Is Ocean Acidification Causing the Arctic To Melt?

Melting Ice Arctic Antarctic Concept

A new study has found a link between fast-melting Arctic ice and ocean acidification

The discovery highlights a dual danger to the survival of plants, shellfish, coral reefs, other marine species, and the climate.

After finding that the western Arctic Ocean’s acidity levels are rising three to four times faster than other ocean waters, an international team of scientists has sounded new alarm bells about the changing chemistry of the ocean.

The team, which includes Wei-Jun Cai of the University of Delaware, found a strong correlation between the rate of ocean acidification and the accelerated rate of ice melting in the region. This is a dangerous combination that puts the survival of plants, shellfish, coral reefs, other marine life, and other biological processes throughout the planet’s ecosystem at risk.

The new study, published in the prestigious journal Science, is the first to analyze Arctic acidification data covering more than two decades, from 1994 to 2020.

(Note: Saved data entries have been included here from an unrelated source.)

(** ** Teardown, down and restart *)
Definition tearDownOnHost (p : Project) (host : Z) : stM World string teardownResult := fun w =>
  if negb compose_available then (w, Err no_compose)
  else match requireHostAccess host with
  | Some e => (w, Err e)
  | None =>
      let onHost := mkProject (pID p) (pName p) (pSlug p) (pComposeFile p) host (AllowRemoteHostPaths p) (LastDeployedProfiles p) (pCreatedBy p) (pCreatedAt p) (pUpdatedAt p) in
      match projectComposeEnv onHost (xDB w) with
      | Err e => (w, Err e)
      | Ok env =>
          match ComposeDown (projectRoot (pID p)) (pSlug p) env w with
          | (w, (out, Some err)) => (w, Err (TrimSpace out +:+ ": " +:+ err))
          | (w, (out, None)) =>
              let w := audit_on (daemonHost host) "project.down" (pSlug p) ("retarget from host " +:+ FormatInt host) w in
              if host =? 0 then (w, Ok (mkTorn out [] None))
              else
                let '(r, (removed, err)) := RemoveSeedVolumes host (pSlug p) (xRemote w) in
                let w := set_remote r w in
                (if declares removed then auditProject p "project.seed_volumes.remove" (Join removed ",") w else w, Ok (mkTorn out removed err))
          end
      end
  end.

Definition runProjectCompose (run : string -> string -> list string -> World -> World * (string * option string)) (action : string) : HM PReply :=
  p ← loadProject;
  projectOpOrConflict (pID p) ("a " +:+ action) (
    _ ← need_compose;
    _ ← demand 403 (requireHostAccess (pHostID p));
    env ← from_world (fun w => projectComposeEnv p (xDB w)) 400;
    ran ← (fun w => let '(w, r) := run (projectRoot (pID p)) (pSlug p) env w in (w, Ok r));
    match ran.2 with
    | Some err => answer (PFail err ran.1)
    | None => _ ← audit_m p ("project." +:+ action) ""; mret (PRan ran.1 "")
    end).
Definition handleDownProject : HM PReply := runProjectCompose ComposeDown "down".
Definition handleRestartProject : HM PReply := runProjectCompose ComposeRestart "restart".

(** ** Settings *)
Record renameBody := mkRename { rnName : string; rnHost : Z; rnAllow : bool; rnTearDown : bool }.
Definition boolWord (b : bool) : string := if b then "enabled" else "disabled".
Definition bad_body {A} : HM A := answer (PErr 400 "invalid body").
Definition body_of {A} (b : option A) : HM A := match b with Some b => mret b | None => bad_body end.

Definition handleRenameProject (body : option renameBody) : HM PReply :=
  p ← loadProject;
  projectOpOrConflict (pID p) "a settings change" (
    b ← body_of body;
    let name := TrimSpace (rnName b) in
    _ ← (if String.eqb name "" then answer (PErr 400 "name is required") else mret tt);
    _ ← demand 400 (validateHostID (rnHost b));
    _ ← demand 403 (requireHostAccess (rnHost b));
    _ ← demand 403 (if rnAllow b && negb (AllowRemoteHostPaths p) then requireHostsPermission (rnHost b) else None);
    t ← (if rnTearDown b && negb (rnHost b =? pHostID p)
         then _ ← demand 403 (requireHostAccess (pHostID p));
              t ← or_answer (fun e => PErr 502 ("could not bring the project down on its current host, so it was NOT moved: " +:+ e)) (tearDownOnHost p (pHostID p));
              mret (Some t)
         else mret None);
    _ ← or_answer internal (pdb (UpdateProjectSettings store_fault (pID p) name (rnHost b) (rnAllow b) clock));
    let moved := mkProject (pID p) (pName p) (pSlug p) (pComposeFile p) (rnHost b) (AllowRemoteHostPaths p) (LastDeployedProfiles p) (pCreatedBy p) (pCreatedAt p) (pUpdatedAt p) in
    _ ← audit_m moved "project.rename" name;
    _ ← (if rnHost b =? pHostID p then mret tt
         else audit_m moved "project.retarget" ("host " +:+ FormatInt (pHostID p) +:+ " → " +:+ FormatInt (rnHost b)
                +:+ match t with Some _ => " (old host torn down)" | None => " (old host left running)" end));
    _ ← (if Bool.eqb (rnAllow b) (AllowRemoteHostPaths p) then mret tt else audit_m moved "project.remote_host_paths" (boolWord (rnAllow b)));
    mret (PRenamed t)).

(** ** Deletion *)
Definition projectDeployed (slug : string) (host : Z) (w : World) : bool :=
  match list_stacks (xFx w) host with None => false | Some stacks => existsb (fun st => String.eqb (stProject st) slug) stacks end.
Definition remove_dir (op : IoOp) (d : string) (msg : string) : HM () := fun w =>
  if io_fault op then (w, Err (PErr 500 msg)) else (set_dirs (delete d) w, Ok tt).
Definition remove_zips (project : Z) : HM () := fun w =>
  if io_fault IoRemoveRevs then (w, Err (PErr 500 "could not remove revision snapshots"))
  else (set_zips (filter (fun kv => kv.1.1 <> project)) w, Ok tt).

Definition force_down (p : Project) (force : bool) : HM () :=
  if negb force then answer (PErr 409 "project is deployed — bring it down first (or force)")
  else
    _ ← demand 403 (requireHostAccess (pHostID p));
    env ← from_world (fun w => projectComposeEnv p (xDB w)) 400;
    ran ← (fun w => let '(w, r) := ComposeDown (projectRoot (pID p)) (pSlug p) env w in (w, Ok r));
    match ran.2 with
    | Some err => answer (PFail ("compose down failed: " +:+ err) ran.1)
    | None => audit_m p "project.down" "force-delete"
    end.
Definition drop_volumes (p : Project) : HM (list string * option string) :=
  _ ← demand 403 (requireHostAccess (pHostID p));
  r ← (fun w => let '(r, x) := RemoveSeedVolumes (pHostID p) (pSlug p) (xRemote w) in (set_remote r w, Ok x));
  _ ← (if declares r.1 then audit_m p "project.seed_volumes.remove" (Join r.1 ",") else mret tt);
  mret r.

Definition handleDeleteProject (force volumes : bool) : HM PReply :=
  p ← loadProject;
  projectOpOrConflict (pID p) "deleting the project" (
    deployed ← (fun w => (w, Ok (projectDeployed (pSlug p) (pHostID p) w)));
    _ ← (if deployed : bool then force_down p force else mret tt);
    r ← (if volumes && negb (pHostID p =? 0) then drop_volumes p else mret ([], None));
    _ ← remove_dir IoRemoveRoot (projectRoot (pID p)) "could not remove files";
    _ ← remove_zips (pID p);
    _ ← or_answer internal (pdb (DeleteProject store_fault (pID p)));
    _ ← audit_m p "project.delete" "";
    mret (PRemoved r.1 r.2)).

Definition handleProjectSeedVolumes : HM PReply :=
  p ← loadProject;
  if pHostID p =? 0 then mret (PVolumes [] None)
  else
    _ ← demand 403 (requireHostAccess (pHostID p));
    step (fun w => match on_remote (ListSeedVolumes (pHostID p) (pSlug p)) w with
                   | (w, Err e) => (w, Ok (PVolumes [] (Some e)))
                   | (w, Ok names) => (w, Ok (PVolumes names None))
                   end).

(** ** Restore *)
Definition buildDigestPinOverride (images : list RevisionImage) : string :=
  let pins := filter (fun i => riDigest i <> "" /\ riService i <> "" /\ riImage i <> "") images in
  (match pins with [] => "" | _ => "services:" +:+ newline end)
  +:+ Join ((fun i => "  " +:+ riService i +:+ ":" +:+ newline +:+ "    image: " +:+ cut_digest (riImage i) +:+ "@" +:+ riDigest i +:+ newline) <$> pins) "".

Definition staging_of (root : string) : string := root +:+ ".restore-staging".
Definition backup_of (root : string) : string := root +:+ ".restore-backup".
(** os.Rename of a folder, onto nothing or an empty one *)
Definition rename_dir (op : IoOp) (src dst : string) (w : World) : World * bool :=
  match xDirs w !! src with
  | None => (w, false)
  | Some f => if io_fault op || bool_decide (dir_of dst w <> ∅) then (w, false) else (set_dirs (fun m => <[dst := f]> (delete src m)) w, true)
  end.

Definition undo_text (errs : list string) : string :=
  match errs with
  | [] => " The volumes on the host were put back."
  | _ => " Putting the volumes on the host back FAILED, so they may hold the revision's files: " +:+ Join errs newline
  end.
(** Puts the volumes back, when there are any, and says so. *)
Definition undo_seed (snap : option SeedSnapshot) (w : World) : World * string :=
  match snap with
  | None => (w, "")
  | Some s => let '(r, errs) := snapshot_Restore s (xRemote w) in (set_remote r w, undo_text errs)
  end.

(** The folder swap around the deploy: the live folder is kept beside it until `up`
    has succeeded, and comes back when anything fails. *)
Definition swap_and_up (p : Project) (rev : ProjectRevision) (env : list string) (files : list ComposeFile) (snap : option SeedSnapshot) (w : World) :
    World * result PReply string :=
  let root := projectRoot (pID p) in
  let existed := bool_decide (is_Some (xDirs w !! root)) in
  let '(w, moved) := if existed then rename_dir IoToBackup root (backup_of root) w else (w, true) in
  if negb moved then let '(w, text) := undo_seed snap w in (w, Err (PErr 500 ("could not stage the project swap." +:+ text)))
  else
    match rename_dir IoActivate (staging_of root) root w with
    | (w, false) =>
        let w := if existed then (rename_dir IoFromBackup (backup_of root) root w).1 else w in
        let '(w, text) := undo_seed snap w in (w, Err (PErr 500 ("could not activate the restored project." +:+ text)))
    | (w, true) =>
        match ComposeUp root (pSlug p) (Profiles rev) env files false false w with
        | (w, (out, Some err)) =>
            let '(w, text) := undo_seed snap w in
            let w := set_dirs (delete root) w in
            let w := if existed then (rename_dir IoFromBackup (backup_of root) root w).1 else w in
            (w, Err (PFail (err +:+ "." +:+ text) out))
        | (w, (out, None)) => (w, Ok out)
        end
    end.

The Icebreaker RV Xue Long

Researchers, including the University of Delaware’s Zhangxian Ouyang, traveled aboard the icebreaker R/V Xue Long into an active melting zone in the Arctic Ocean to get samples for analysis. Credit: Zhangxian Ouyang, Wei-Jun Cai, and Liza Wright-Fairbanks/ University of Delaware

Arctic sea ice in this region is expected to disappear by 2050, if not sooner due to the region’s increasingly warm summers. Without a persistent ice cover to slow or otherwise mitigate the advance, the ocean’s chemistry will become more acidic as a consequence of this sea-ice retreat each summer.

This poses serious risks to the extremely diversified population of marine animals, plants, and other living things that rely on a healthy ocean for existence. Crabs, for example, live in a crusty shell made of calcium carbonate, which is abundant in ocean water. Polar bears depend on healthy fish populations for food, fish and sea birds rely on plankton and plants, and seafood is an important part of many people’s diets.

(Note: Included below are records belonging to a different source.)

(* ===== verification/ProjectSpec.v ===== *)
(** * What the projects' routes guarantee

    Every call the daemons and the remote volumes see is authorised and approved,
    refusals and failed restores leave things as they were, one operation runs at a
    time, and what a deploy recorded comes back. *)
From S2P Require Import Prelude GoStrings Users Roles Access Calendar Maintenance MaintenanceHandlers Paths Compose Policy Preview Sandbox ProjectStore Binds Projects.

(** ** The routes *)
Inductive ProjectCall :=
  | CDeploy (body : option deployBody) | CDown | CRestart | CRename (body : option renameBody) | CDelete (force volumes : bool)
  | CRestore (rev : string) (body : string * bool)
  | CWrite (body : option (string * string)) | CUpload (name : string) (body : option string) | CDeleteFile (name : string) | CMakeDir (body : option string)
  | CIgnore (body : option driftIgnoreBody) | CUnignore (body : option driftIgnoreBody)
  | CNewSecret (body : option (string * string)) | CSetSecret (name : string) (body : option string) | CDropSecret (name : string)
  | CPreview | CSeedVolumes | CDiff (rev against : string).
(** The verb and the last part of the route each is mounted on (server.go). *)
Definition call_method (c : ProjectCall) : string :=
  match c with
  | CRename _ => "PATCH"
  | CWrite _ | CSetSecret _ _ => "PUT"
  | CDelete _ _ | CDeleteFile _ | CDropSecret _ => "DELETE"
  | CPreview | CSeedVolumes | CDiff _ _ => "GET"
  | _ => "POST"
  end.
Definition call_suffix (c : ProjectCall) : string :=
  match c with
  | CDeploy _ => "/deploy" | CDown => "/down" | CRestart => "/restart" | CRename _ | CDelete _ _ => "" | CRestore rev _ => "/revisions/" +:+ rev +:+ "/restore"
  | CWrite _ | CDeleteFile _ => "/files" | CUpload _ _ => "/files/raw" | CMakeDir _ => "/files/dir" | CIgnore _ => "/drift/ignore" | CUnignore _ => "/drift/unignore"
  | CNewSecret _ => "/secrets" | CSetSecret n _ | CDropSecret n => "/secrets/" +:+ n
  | CPreview => "/preview" | CSeedVolumes => "/seed-volumes" | CDiff rev _ => "/revisions/" +:+ rev +:+ "/diff"
  end.
Definition call_request (c : ProjectCall) (rawID : string) : Request := mkReq (call_method c) ("/api/projects/" +:+ rawID +:+ call_suffix c) "".

Section Run.
Context `{GS : GrantStore} `{C : Cipher} `{TE : TextEnv} `{Ln : Links} `{D : Daemon} `{En : Engine}.

Definition run_handler (claims : option (Z * string)) (rawID : string) (c : ProjectCall) : HM PReply :=
  let r := call_request c rawID in
  match c with
  | CDeploy b => handleDeployProject claims r rawID b
  | CDown => handleDownProject claims r rawID
  | CRestart => handleRestartProject claims r rawID
  | CRename b => handleRenameProject claims r rawID b
  | CDelete f v => handleDeleteProject claims r rawID f v
  | CRestore rev b => handleRestoreRevision claims r rawID rev b
  | CWrite b => handleWriteProjectFile claims r rawID b
  | CUpload n b => handleUploadProjectFileRaw claims r rawID n b
  | CDeleteFile n => handleDeleteProjectFile claims r rawID n
  | CMakeDir b => handleMakeProjectDir claims r rawID b
  | CIgnore b => handleIgnoreDrift claims r rawID b
  | CUnignore b => handleUnignoreDrift claims r rawID b
  | CNewSecret b => handleCreateProjectSecret claims r rawID b
  | CSetSecret n b => handleUpdateProjectSecret claims r rawID n b
  | CDropSecret n => handleDeleteProjectSecret claims r rawID n
  | CPreview => handlePreviewProject claims r rawID
  | CSeedVolumes => handleProjectSeedVolumes claims r rawID
  | CDiff rev a => handleRevisionDiff claims r rawID rev a
  end.
(** The world after a request, and its reply. *)
Definition run_call (claims : option (Z * string)) (rawID : string) (c : ProjectCall) (w : World) : World * PReply :=
  match run_handler claims rawID c w with (w, Ok r) | (w, Err r) => (w, r) end.
End Run.

(** ** What reaches a daemon *)
(** Between the two worlds exactly calls with [F] and [V] were made. *)
Definition emits (F : Effect -> Prop) (V : VolCall -> Prop) (w w' : World) : Prop :=
  (exists fx, xFx w' = xFx w ++ fx /\ Forall F fx) /\ (exists vl, vlog (xRemote w') = vlog (xRemote w) ++ vl /\ Forall V vl).

Section Logic.
Context (F : Effect -> Prop) (V : VolCall -> Prop).

Lemma emits_quiet w w' : xFx w' = xFx w -> vlog (xRemote w') = vlog (xRemote w) -> emits F V w w'.
Proof. intros H1 H2. unfold emits. rewrite H1, H2. split; exists []; by rewrite app_nil_r. Qed.
Lemma emits_refl w : emits F V w w.
Proof. by apply emits_quiet. Qed.
Lemma emits_trans w1 w2 w3 : emits F V w1 w2 -> emits F V w2 w3 -> emits F V w1 w3.
Proof.
  intros [(fx & H1 & F1) (vl & H2 & F2)] [(fx' & H3 & F3) (vl' & H4 & F4)]. split.
  - exists (fx ++ fx'). rewrite H3, H1, <- app_assoc. split; [done|]. by apply Forall_app.
  - exists (vl ++ vl'). rewrite H4, H2, <- app_assoc. split; [done|]. by apply Forall_app.
Qed.

(** From any world, only such calls, and a result with [Q]. *)
Definition does {E A} (m : stM World E A) (Q : A -> Prop) : Prop :=
  forall w, emits F V w (m w).1 /\ (forall a, (m w).2 = Ok a -> Q a).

That makes the acidification of these distant waters a big deal for many of the planet’s inhabitants.

Collecting Ice Samples in the Arctic

Scientists collect samples on the ice in the Arctic. Credit: Zhangxian Ouyang, Wei-Jun Cai, and Liza Wright-Fairbanks/ University of Delaware

First, a quick refresher course on pH levels, which indicates how acidic or alkaline a given liquid is. Any liquid that contains water can be characterized by its pH level, which ranges from 0 to 14, with pure water considered neutral with a pH of 7. All levels lower than 7 are acidic, and all levels greater than 7 are basic or alkaline, with each full step representing a tenfold difference in the hydrogen ion concentration. Examples on the acidic side include battery acid, which checks in at 0 pH, gastric acid (1), black coffee (5), and milk (6.5). Tilting toward basic are blood (7.4), baking soda (9.5), ammonia (11), and drain cleaner (14). Seawater is normally alkaline, with a pH value of around 8.1.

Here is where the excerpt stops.